Your objective: Each line holding the word "rest" must appear in the answer, copied from the entries.

Input material:
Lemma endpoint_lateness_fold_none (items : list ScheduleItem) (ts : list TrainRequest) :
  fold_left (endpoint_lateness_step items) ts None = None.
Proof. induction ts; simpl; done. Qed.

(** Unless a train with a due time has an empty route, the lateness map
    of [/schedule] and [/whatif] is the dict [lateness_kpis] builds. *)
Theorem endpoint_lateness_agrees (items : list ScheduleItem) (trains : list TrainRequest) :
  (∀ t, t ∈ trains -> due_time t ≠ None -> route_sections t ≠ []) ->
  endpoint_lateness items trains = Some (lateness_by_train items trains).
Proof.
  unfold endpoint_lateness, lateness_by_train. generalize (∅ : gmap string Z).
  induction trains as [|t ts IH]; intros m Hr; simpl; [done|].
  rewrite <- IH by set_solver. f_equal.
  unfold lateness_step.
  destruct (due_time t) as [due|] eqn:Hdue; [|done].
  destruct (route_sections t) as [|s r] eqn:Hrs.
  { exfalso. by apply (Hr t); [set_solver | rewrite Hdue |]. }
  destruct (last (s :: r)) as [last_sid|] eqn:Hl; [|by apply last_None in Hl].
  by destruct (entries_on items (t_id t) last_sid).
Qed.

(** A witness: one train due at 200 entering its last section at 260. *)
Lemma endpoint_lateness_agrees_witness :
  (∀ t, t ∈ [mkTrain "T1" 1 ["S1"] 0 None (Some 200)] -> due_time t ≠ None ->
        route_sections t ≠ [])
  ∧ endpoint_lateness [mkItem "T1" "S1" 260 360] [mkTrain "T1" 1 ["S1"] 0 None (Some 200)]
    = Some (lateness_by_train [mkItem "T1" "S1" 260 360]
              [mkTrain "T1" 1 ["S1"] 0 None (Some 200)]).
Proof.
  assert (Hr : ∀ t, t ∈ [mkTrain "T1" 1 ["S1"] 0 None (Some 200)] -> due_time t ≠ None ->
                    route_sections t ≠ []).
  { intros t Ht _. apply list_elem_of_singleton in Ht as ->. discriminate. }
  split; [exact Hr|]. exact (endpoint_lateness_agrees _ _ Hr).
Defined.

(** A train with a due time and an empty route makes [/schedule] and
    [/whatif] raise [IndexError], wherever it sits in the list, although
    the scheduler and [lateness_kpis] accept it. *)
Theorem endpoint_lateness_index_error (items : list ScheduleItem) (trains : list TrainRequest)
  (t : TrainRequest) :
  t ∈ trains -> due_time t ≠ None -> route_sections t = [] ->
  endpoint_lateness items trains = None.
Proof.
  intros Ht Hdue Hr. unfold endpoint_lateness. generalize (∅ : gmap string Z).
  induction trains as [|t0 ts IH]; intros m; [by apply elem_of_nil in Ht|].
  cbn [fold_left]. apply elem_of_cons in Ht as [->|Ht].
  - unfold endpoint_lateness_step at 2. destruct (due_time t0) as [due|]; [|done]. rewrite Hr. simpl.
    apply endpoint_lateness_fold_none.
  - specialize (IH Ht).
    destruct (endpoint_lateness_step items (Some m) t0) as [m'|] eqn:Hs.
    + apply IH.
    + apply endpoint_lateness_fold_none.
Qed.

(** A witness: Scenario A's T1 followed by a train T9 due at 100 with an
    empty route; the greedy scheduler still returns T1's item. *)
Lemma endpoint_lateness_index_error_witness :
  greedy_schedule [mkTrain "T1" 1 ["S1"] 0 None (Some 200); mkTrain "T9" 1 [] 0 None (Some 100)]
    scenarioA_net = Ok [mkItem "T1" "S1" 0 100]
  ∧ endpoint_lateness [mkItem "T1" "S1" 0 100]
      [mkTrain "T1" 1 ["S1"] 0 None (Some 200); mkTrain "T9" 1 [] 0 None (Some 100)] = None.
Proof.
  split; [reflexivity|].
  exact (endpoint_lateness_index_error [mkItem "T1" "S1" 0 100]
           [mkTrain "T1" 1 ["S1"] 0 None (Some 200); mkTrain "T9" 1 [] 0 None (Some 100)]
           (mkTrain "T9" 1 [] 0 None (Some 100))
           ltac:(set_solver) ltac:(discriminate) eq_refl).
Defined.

...

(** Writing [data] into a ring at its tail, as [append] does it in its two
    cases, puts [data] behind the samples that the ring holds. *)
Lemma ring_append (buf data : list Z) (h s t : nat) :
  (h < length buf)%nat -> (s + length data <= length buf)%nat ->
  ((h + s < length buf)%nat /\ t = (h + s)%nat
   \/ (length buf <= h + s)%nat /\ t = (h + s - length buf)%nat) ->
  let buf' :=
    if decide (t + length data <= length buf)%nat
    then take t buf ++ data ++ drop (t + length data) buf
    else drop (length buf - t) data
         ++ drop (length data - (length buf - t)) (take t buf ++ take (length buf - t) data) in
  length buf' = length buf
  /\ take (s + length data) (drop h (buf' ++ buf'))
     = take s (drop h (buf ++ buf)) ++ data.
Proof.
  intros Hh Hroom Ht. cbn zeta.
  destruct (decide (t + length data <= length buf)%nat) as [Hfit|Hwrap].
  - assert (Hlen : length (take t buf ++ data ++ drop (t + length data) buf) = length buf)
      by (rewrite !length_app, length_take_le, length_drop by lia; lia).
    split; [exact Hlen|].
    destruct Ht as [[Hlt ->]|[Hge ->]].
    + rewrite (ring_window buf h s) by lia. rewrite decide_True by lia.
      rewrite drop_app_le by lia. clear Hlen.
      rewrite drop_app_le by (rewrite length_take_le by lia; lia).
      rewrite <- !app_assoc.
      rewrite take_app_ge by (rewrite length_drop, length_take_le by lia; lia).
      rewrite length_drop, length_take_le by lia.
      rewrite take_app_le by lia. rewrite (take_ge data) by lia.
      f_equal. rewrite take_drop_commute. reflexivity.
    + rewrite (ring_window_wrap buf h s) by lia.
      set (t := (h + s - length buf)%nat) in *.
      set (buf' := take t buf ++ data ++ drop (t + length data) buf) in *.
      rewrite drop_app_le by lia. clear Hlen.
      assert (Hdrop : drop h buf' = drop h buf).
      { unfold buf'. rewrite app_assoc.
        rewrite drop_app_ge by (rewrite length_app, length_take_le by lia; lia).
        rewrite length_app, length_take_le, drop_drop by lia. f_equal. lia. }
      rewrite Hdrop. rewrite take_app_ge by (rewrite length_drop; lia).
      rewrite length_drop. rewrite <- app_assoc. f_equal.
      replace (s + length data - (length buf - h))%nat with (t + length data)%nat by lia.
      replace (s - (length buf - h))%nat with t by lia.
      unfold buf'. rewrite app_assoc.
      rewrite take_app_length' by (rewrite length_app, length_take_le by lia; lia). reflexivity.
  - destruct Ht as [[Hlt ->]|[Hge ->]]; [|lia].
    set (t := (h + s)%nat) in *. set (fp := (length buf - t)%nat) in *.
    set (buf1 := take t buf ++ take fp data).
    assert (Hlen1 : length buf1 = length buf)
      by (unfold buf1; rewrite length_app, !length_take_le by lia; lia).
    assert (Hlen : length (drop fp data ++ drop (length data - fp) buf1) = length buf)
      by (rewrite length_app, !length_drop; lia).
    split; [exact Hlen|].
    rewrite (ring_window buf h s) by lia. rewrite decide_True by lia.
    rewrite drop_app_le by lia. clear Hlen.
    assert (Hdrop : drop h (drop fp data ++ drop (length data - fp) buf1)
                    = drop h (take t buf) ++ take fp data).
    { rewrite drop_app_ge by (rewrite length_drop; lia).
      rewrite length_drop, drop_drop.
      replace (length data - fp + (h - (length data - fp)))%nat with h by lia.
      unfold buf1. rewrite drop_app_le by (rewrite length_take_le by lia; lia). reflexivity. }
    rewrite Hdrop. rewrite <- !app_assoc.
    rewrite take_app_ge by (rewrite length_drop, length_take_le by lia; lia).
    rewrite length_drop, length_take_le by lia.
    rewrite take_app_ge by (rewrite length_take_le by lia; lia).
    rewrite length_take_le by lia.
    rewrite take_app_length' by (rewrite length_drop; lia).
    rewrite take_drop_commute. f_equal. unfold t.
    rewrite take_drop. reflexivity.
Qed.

* * *

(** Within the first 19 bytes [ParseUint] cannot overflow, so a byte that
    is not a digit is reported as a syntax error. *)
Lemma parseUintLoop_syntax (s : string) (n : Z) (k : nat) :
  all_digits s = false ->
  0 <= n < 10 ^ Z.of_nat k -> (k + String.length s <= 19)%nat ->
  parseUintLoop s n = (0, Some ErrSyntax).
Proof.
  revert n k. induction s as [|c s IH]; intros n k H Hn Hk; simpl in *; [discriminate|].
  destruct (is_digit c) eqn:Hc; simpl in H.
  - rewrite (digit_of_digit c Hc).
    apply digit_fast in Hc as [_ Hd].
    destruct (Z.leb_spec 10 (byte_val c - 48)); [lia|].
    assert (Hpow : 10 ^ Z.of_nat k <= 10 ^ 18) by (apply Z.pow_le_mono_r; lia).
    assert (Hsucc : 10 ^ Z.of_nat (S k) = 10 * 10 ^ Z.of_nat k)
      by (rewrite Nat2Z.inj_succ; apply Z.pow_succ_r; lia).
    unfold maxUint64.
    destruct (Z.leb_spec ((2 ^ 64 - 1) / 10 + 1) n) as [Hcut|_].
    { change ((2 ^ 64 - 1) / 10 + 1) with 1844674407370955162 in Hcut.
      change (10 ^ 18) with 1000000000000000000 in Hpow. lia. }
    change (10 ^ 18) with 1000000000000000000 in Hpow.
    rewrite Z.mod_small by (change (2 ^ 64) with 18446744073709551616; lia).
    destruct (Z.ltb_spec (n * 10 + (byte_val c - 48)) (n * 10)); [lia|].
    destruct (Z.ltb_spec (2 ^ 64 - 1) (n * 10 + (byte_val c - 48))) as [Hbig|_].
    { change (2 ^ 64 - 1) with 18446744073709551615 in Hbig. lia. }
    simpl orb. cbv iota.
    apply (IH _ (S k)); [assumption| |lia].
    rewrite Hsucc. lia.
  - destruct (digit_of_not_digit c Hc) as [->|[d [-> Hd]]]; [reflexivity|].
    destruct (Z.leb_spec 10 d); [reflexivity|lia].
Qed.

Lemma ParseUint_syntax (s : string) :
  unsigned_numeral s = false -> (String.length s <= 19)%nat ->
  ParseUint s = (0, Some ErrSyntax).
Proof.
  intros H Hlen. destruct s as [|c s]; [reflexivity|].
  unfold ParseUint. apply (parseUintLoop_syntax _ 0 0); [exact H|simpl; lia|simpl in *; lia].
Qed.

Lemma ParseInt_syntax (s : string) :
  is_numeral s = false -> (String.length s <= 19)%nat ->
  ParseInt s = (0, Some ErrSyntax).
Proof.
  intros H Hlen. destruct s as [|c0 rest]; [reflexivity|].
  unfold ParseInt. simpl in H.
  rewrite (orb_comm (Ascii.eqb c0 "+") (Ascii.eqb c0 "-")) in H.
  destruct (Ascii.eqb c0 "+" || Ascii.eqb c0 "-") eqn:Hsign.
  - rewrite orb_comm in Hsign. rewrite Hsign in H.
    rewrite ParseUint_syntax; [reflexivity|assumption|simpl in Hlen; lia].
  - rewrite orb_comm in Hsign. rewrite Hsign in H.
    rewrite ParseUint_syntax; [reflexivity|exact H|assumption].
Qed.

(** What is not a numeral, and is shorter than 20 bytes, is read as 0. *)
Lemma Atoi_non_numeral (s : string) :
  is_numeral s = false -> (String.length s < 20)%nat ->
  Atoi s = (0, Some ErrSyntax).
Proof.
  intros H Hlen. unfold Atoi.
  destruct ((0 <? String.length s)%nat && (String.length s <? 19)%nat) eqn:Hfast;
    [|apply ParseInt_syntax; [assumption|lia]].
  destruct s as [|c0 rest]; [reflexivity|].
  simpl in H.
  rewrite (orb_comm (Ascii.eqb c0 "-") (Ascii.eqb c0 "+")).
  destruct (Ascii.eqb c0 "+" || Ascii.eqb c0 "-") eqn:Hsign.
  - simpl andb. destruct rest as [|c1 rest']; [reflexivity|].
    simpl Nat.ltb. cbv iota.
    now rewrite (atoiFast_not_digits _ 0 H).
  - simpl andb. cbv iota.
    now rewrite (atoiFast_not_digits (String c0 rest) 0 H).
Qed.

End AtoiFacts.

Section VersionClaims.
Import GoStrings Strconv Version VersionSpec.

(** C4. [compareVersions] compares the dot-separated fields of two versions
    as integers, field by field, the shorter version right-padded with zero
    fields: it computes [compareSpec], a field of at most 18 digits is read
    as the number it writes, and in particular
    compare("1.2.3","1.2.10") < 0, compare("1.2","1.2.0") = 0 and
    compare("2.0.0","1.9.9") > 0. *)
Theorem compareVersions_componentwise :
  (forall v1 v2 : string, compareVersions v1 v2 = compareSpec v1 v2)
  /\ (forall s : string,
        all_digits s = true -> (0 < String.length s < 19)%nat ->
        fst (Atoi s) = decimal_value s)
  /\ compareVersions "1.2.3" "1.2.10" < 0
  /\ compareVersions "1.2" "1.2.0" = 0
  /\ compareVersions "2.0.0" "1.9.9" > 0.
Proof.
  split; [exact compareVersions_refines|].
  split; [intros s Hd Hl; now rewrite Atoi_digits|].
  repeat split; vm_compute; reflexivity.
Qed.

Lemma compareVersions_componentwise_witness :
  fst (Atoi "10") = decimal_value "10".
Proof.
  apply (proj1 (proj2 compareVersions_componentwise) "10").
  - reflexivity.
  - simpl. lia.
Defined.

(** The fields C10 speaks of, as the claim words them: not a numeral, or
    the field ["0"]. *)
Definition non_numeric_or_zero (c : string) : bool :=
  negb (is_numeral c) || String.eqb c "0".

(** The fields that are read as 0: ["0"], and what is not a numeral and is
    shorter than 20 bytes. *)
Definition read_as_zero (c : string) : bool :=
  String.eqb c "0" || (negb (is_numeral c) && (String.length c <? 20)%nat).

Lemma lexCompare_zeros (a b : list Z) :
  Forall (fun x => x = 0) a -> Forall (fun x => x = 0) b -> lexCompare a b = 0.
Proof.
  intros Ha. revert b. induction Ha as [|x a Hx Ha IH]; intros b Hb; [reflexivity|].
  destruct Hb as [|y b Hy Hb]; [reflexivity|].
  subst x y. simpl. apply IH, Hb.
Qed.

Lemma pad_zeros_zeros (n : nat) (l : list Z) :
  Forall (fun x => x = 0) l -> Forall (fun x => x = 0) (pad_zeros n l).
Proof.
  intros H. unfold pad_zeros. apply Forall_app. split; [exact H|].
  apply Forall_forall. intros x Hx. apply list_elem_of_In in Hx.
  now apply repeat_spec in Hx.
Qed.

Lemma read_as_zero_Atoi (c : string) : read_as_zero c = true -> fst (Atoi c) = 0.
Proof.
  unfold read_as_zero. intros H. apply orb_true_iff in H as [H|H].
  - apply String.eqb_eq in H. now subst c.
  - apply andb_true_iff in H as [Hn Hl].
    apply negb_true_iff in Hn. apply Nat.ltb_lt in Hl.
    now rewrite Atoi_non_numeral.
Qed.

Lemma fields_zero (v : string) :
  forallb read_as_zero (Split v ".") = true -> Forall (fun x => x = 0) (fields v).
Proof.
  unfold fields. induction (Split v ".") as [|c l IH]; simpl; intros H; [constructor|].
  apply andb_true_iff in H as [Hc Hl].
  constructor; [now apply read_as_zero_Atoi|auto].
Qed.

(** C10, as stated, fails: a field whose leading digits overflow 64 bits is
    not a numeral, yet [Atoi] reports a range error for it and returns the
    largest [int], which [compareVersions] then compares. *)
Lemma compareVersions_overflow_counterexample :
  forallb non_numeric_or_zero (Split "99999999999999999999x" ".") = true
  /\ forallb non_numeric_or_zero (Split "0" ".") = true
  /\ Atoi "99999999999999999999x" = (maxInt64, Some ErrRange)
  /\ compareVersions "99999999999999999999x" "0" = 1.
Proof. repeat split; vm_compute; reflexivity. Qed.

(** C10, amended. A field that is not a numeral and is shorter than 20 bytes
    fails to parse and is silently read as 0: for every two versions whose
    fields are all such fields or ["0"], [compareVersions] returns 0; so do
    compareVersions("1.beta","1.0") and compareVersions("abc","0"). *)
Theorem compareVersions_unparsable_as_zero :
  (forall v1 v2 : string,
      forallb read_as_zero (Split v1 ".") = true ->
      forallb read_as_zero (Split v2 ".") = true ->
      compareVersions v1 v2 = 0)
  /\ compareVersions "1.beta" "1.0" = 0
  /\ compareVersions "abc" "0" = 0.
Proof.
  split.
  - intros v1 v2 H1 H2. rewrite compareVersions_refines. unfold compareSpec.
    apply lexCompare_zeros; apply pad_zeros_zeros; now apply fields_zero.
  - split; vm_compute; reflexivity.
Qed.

The answer:
  intros H Hlen. destruct s as [|c0 rest]; [reflexivity|].
  destruct s as [|c0 rest]; [reflexivity|].
  - simpl andb. destruct rest as [|c1 rest']; [reflexivity|].
    now rewrite (atoiFast_not_digits (String c0 rest) 0 H).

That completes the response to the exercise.